Aufgabenorientierung
Mit dem Anstieg des Tempos schränkt sich die Aufmerksamkeit immer weiter ein, daher unterscheidet man im Ausdauersport nach Intensitätsstufen. Wenn die Intensität im sehr ruhigen Grundlagenausdauerbereich angesiedelt ist - du dich also nur locker bewegst -, ist es dir meist noch möglich, über den Arbeitstag nachzudenken, fernzusehen, in einem Magazin zu blättern oder vom letzten Date zu träumen. Diejenigen, die während einer Cardio-Einheit hohe Intensitäten erreichen wollen, sollten sich weitgehend aufgabenorientiert auf das Hier und Jetzt konzentrieren: Was davor war und was danach sein wird, musst du ausblenden. Bleibst du bei der Sache, erhöhst du erwiesenermaßen deine Chancen, in den "Flow" zu kommen - ein Gefühl von totaler Konzentration auf die Aufgabe. Sportler berichten dann oft von einer Verengung ihres Fokus. Gelingt die Synchronisation aus Gedanken und Bewegungsabläufen, stellt sich dieses Erlebnis häufig ein. Wer übrigens beim Training im Team (zum Beispiel einem gemeinsamen Lauf) zu sehr auf die anderen achtet, riskiert, dass er die Aufgabe aus dem Blick verliert. Schließlich können wir nicht kontrollieren, wie schnell andere Menschen sind - aber wir können dafür sorgen, dass wir unser Bestes geben. Das Vertrauen in unsere eigenen Fähigkeiten ist eine weitere begünstigende Voraussetzung, um einen Flow-Zustand zu erfahren. Eine starke Wettbewerbsorientierung wird dagegen eher von Angst gesteuert und kann daher ein Hindernis für den Flow sein. Wichtig ist, dass du bildlich gesprochen die "Distanz-Torte" bei einer Cardio-Einheit gedanklich aufteilst und in kleinen Stücken zu dir nimmst. Vor allem, wenn du im hohen Intensitätsbereich unterwegs bist, wird es dich frustrieren, an die gesamte Strecke zu denken. Es ist sinnvoll, sich kleine, überschaubare Streckenabschnitte als Unterziele herauszupicken und immer nur Abschnitt für Abschnitt zu denken. Erfolgreiche Athleten steuern nach einer mentalen Ablenkung (Gegner, Sorgen, Hindernis et cetara) so schnell wie möglich wieder die aufgabenorientierte Fokussierung an.

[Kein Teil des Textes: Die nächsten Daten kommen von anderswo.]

(* ===== verification/PermApprovals.v ===== *)
(** * Approvals and the live policy ([mez-agent/src/permissions/policy.rs],
    [SessionApprovalStore] of [types.rs])

    Edits of the live policy, the approvals of a session applied to a
    decision, and the queue of blocked requests. *)

From S2P Require Import Prelude RustStr RustBytes RustText PermTypes PermShell Sha256 PermRules PermPolicy.
From Stdlib Require Import Ascii.

(** ** The live policy *)

Definition policy_default : PermissionPolicy := mkPolicy ReadOnly Ask builtin_rules false [].

Definition set_rules (rules : list CommandRule) (p : PermissionPolicy) : PermissionPolicy :=
  mkPolicy (pp_preset p) (pp_approval_policy p) rules (pp_approval_bypass p) (pp_trusted_directories p).
Definition add_rule (r : CommandRule) (p : PermissionPolicy) : PermissionPolicy :=
  set_rules (pp_rules p ++ [r]) p.
Definition set_approval_bypass (active : bool) (p : PermissionPolicy) : PermissionPolicy :=
  mkPolicy (pp_preset p) (pp_approval_policy p) (pp_rules p) active (pp_trusted_directories p).
Definition with_approval_policy (a : ApprovalPolicy) (p : PermissionPolicy) : PermissionPolicy :=
  mkPolicy (pp_preset p) a (pp_rules p) (pp_approval_bypass p) (pp_trusted_directories p).
Definition agent_shell_summary (p : PermissionPolicy) : AgentShellPermissionSummary :=
  mkSummary (pp_preset p) (pp_approval_policy p) (pp_approval_bypass p) (length (pp_rules p)).

Definition remove_rule (rule_id : string) : pmethod PermissionPolicy CommandRule := fun p =>
  match parse_rule_id rule_id with
  | Ok index =>
      if (N.of_nat (length (pp_rules p)) <=? index)%N
      then (p, Err (perm_not_found "command rule not found"))
      else match pp_rules p !! N.to_nat index with
           | Some r =>
               if bool_decide (r_scope r = BuiltIn)
               then (p, Err (perm_invalid_args
                      "built-in command rules cannot be removed from the live policy"))
               else (set_rules (remove_at (N.to_nat index) (pp_rules p)) p, Ok r)
           | None => (p, Panic)
           end
  | Err e => (p, Err e)
  | Panic => (p, Panic)
  end.

(** ** Approvals of a session *)

Definition approvals_default : SessionApprovalStore := mkApprovals 1 [].

(** [self.next_id += 1] panics past [u64::MAX]. *)
Definition decide_prefix (prefix : list string) (scope : ApprovalScope) (d : ApprovalDecision)
    : pmethod SessionApprovalStore string := fun st =>
  match prefix with
  | [] => (st, Err (perm_invalid_args "approval command prefix must not be empty"))
  | _ =>
      let id := "ap" +:+ u64_to_string (sa_next_id st) in
      if (sa_next_id st =? u64_max)%N then (st, Panic)
      else (mkApprovals (sa_next_id st + 1)%N
              (bt_insert id (mkGrant id prefix scope d) (sa_grants st)), Ok id)
  end.

(** [max_by_key]: the last of the greatest entries. *)
Definition later_longest (best : option ApprovalGrant) (g : ApprovalGrant) : option ApprovalGrant :=
  match best with
  | None => Some g
  | Some b => if (length (ag_command_prefix b) <=? length (ag_command_prefix g))%nat
              then Some g else Some b
  end.

Section Approvals.
Context `{Shlex}.

Definition approvals_evaluate (st : SessionApprovalStore) (command : string)
    : option ApprovalDecision :=
  tokenize_single_candidate command ≫= fun tokens =>
  ag_decision <$>
    foldl later_longest None
      (List.filter (fun g => list_starts_with (ag_command_prefix g) tokens) (snd <$> sa_grants st)).

Definition approval_prefix_for_shell_command (command : string) : presult (list string) :=
  ok_or (tokenize_single_candidate command)
    (perm_invalid_args "unable to derive approval prefix from shell command").

Definition classify_shell_command_for_shell_classification (command shell_classification : string)
    : presult (list EffectiveCommandEffects) :=
  let analysis := analyze_shell_for_dialect command (from_shell_classification shell_classification) in
  if sa_unsafe_syntax analysis then Ok [unknown_effects]
  else fold_outcome (fun candidate effects =>
         ok_or (tokenize_shell_words candidate) (perm_invalid_args "unable to tokenize shell command")
           ≫= fun tokens => Ok (effects ++ [classify_tokens tokens]))
         (sa_candidates analysis) [].
Definition classify_shell_command (command : string) : presult (list EffectiveCommandEffects) :=
  classify_shell_command_for_shell_classification command DEFAULT_COMMAND_SHELL_CLASSIFICATION.

Definition evaluate_structured_with_approvals (p : PermissionPolicy) (command : string)
    (approvals : SessionApprovalStore) (scopes : option PathScopes) (shell_classification : string)
    : PermissionEvaluation :=
  let evaluation :=
    evaluate_shell_command_structured_scoped_with_classification p command scopes
      shell_classification in
  let base := ev_decision evaluation in
  let scope_requires_fresh_approval :=
    negb (is_none scopes) && bool_decide (base = Prompt)
    && bool_decide (evaluate_shell_command_scoped_with_classification p command None
                      shell_classification = Allow) in
  set_decision
    match approvals_evaluate approvals command with
    | Some Approve =>
        if bool_decide (base = Prompt) && negb scope_requires_fresh_approval then Allow else base
    | Some Disapprove | Some Redirect => Forbid
    | None => base
    end evaluation.

Definition evaluate_shell_command_with_approvals_scoped (p : PermissionPolicy) (command : string)
    (approvals : SessionApprovalStore) (scopes : option PathScopes) : RuleDecision :=
  ev_decision (evaluate_structured_with_approvals p command approvals scopes
                 DEFAULT_COMMAND_SHELL_CLASSIFICATION).
Definition evaluate_shell_command_with_approvals (p : PermissionPolicy) (command : string)
    (approvals : SessionApprovalStore) : RuleDecision :=
  evaluate_shell_command_with_approvals_scoped p command approvals None.
End Approvals.

(** ** Blocked requests *)

Definition queue_default : BlockedApprovalQueue := mkQueue 1 [].

(** The request as it is stored: a new identity, pending, undecided. *)
Definition fresh_request (id : string) (now : Z) (r : BlockedApprovalRequest) : BlockedApprovalRequest :=
  mkBlocked id (ba_requesting_agent_id r) (ba_pane_id r) (ba_parent_agent_chain r) (ba_action_kind r)
    (ba_action_summary r) (ba_declared_effects r) (ba_matched_rules r) (ba_read_scopes r)
    (ba_write_scopes r) (ba_cooperation_mode r) (Some now) None None Pending None None.

(** The counter that has reached [u64::MAX] is the panic of a build with overflow
    checks; it takes 2^64 calls. *)
Definition create_at (r : BlockedApprovalRequest) (now : Z) : pmethod BlockedApprovalQueue string :=
  fun q =>
  if str_is_empty (ba_requesting_agent_id r) || str_is_empty (ba_pane_id r)
     || str_is_empty (ba_action_kind r) || str_is_empty (ba_action_summary r)
  then (q, Err (perm_invalid_args
         "blocked approval requests require agent, pane, action kind, and summary"))
  else
    let id := "ba" +:+ u64_to_string (bq_next_id q) in
    if (bq_next_id q =? u64_max)%N then (q, Panic)
    else (mkQueue (bq_next_id q + 1)%N (bt_insert id (fresh_request id now r) (bq_requests q)), Ok id).

Definition decided_state (d : ApprovalDecision) : BlockedApprovalState :=
  match d with Approve => Approved | Disapprove => Disapproved | Redirect => Redirected end.

Definition decided (d : ApprovalDecision) (instruction client : option string) (now : Z)
    (r : BlockedApprovalRequest) : BlockedApprovalRequest :=
  mkBlocked (ba_id r) (ba_requesting_agent_id r) (ba_pane_id r) (ba_parent_agent_chain r)
    (ba_action_kind r) (ba_action_summary r) (ba_declared_effects r) (ba_matched_rules r)
    (ba_read_scopes r) (ba_write_scopes r) (ba_cooperation_mode r) (ba_created_at r) (Some now)
    client (decided_state d) (Some d) instruction.

Definition decide_with_client_at (request_id : string) (d : ApprovalDecision)
    (instruction client : option string) (now : Z)
    : pmethod BlockedApprovalQueue BlockedApprovalRequest := fun q =>
  match bt_get request_id (bq_requests q) with
  | None => (q, Err (perm_not_found "approval request not found"))
  | Some r =>
      if negb (bool_decide (ba_state r = Pending))
      then (q, Err (perm_conflict "blocked approval request has already been decided"))
      else if bool_decide (d = Redirect)
              && match instruction with Some i => str_is_empty (trim i) | None => true end
      then (q, Err (perm_invalid_args "redirect decisions require a redirect instruction"))
      else
        let r := decided d instruction client now r in
        (mkQueue (bq_next_id q) (bt_insert request_id r (bq_requests q)), Ok r)
  end.
Definition decide_at (request_id : string) (d : ApprovalDecision) (instruction : option string) (now : Z)
    : pmethod BlockedApprovalQueue BlockedApprovalRequest :=
  decide_with_client_at request_id d instruction None now.

Definition queue_get (q : BlockedApprovalQueue) (request_id : string) : option BlockedApprovalRequest :=
  bt_get request_id (bq_requests q).
Definition pending (q : BlockedApprovalQueue) : list BlockedApprovalRequest :=
  List.filter (fun r => bool_decide (ba_state r = Pending)) (snd <$> bq_requests q).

Einfache Kommandos helfen, gedanklich bei der Sache zu bleiben. Wichtig dabei: eine kurze, positive und aktive Formulierung. Ziel ist, dass du dir genau diese Kommandos einprägst und sie dir selbst vorsagen kannst, wenn es darauf ankommt. Gute Beispiele sind: "Atmen. Bleib dran. Halt durch. Das schaffst Du." "Aggressiv laufen, Kopf nach unten, Hände locker."
Damit sagst du dir als Sportler wie einem Navigationssystem, was deine Aufgabe im Hier und Jetzt ist: Rhythmus und Tempo halten. Natürlich kann keiner über mehrere Stunden ausschließlich in Kurzkommandos denken. Dennoch ist es sinnvoll, immer daran zu arbeiten, einen Leistungsabfall durch störende Gedanken klein zu halten.
Für Sportler die wettkampfspezifisch trainieren, ist es wichtig, die Aufmerksamkeit situationsspezifisch steuern zu können. Dazu müssen sie in der Lage sein, ihre Aufmerksamkeit flexibel an die jeweilige Anforderung anzupassen. Der amerikanische Sportpsychologe Robert M. Nideffer beschreibt in seinem Modell die Lenkung der Aufmerksamkeit als wichtige Voraussetzung für leistungsoptimales Handeln im Sport. Eine permanente Fokusverschiebung während des Trainings ist notwendig für eine optimale Leistung. Wenn du im Fitnessstudio trainierst, musst du nicht mit Verkehrshindernissen rechnen, du kannst vor allem auf dich selbst achten (eng - innen), auf die eigene Atmung, auf den Bewegungsablauf als Ganzes. Spürst du, dass du zu langsam wirst, konzentrierst du dich auf das Wesentliche (eng - außen), zum Beispiel auf die Anzeige der Schrittfrequenz, des Pulsschlags oder der Geschwindigkeit auf dem Messgerät. Beim Ergometer oder dem Crosstrainer kann das auch die Wattzahl sein. Oder du hörst einfach auf den treibenden Beat eines Songs. Wie wäre es zum Beispiel mit "Pretty Fly" von Offspring? Musik kann sehr motivierend sein. Nicht ohne Grund ist es bei Ironman-Veranstaltungen verboten, Musik im Wettkampf zu hören.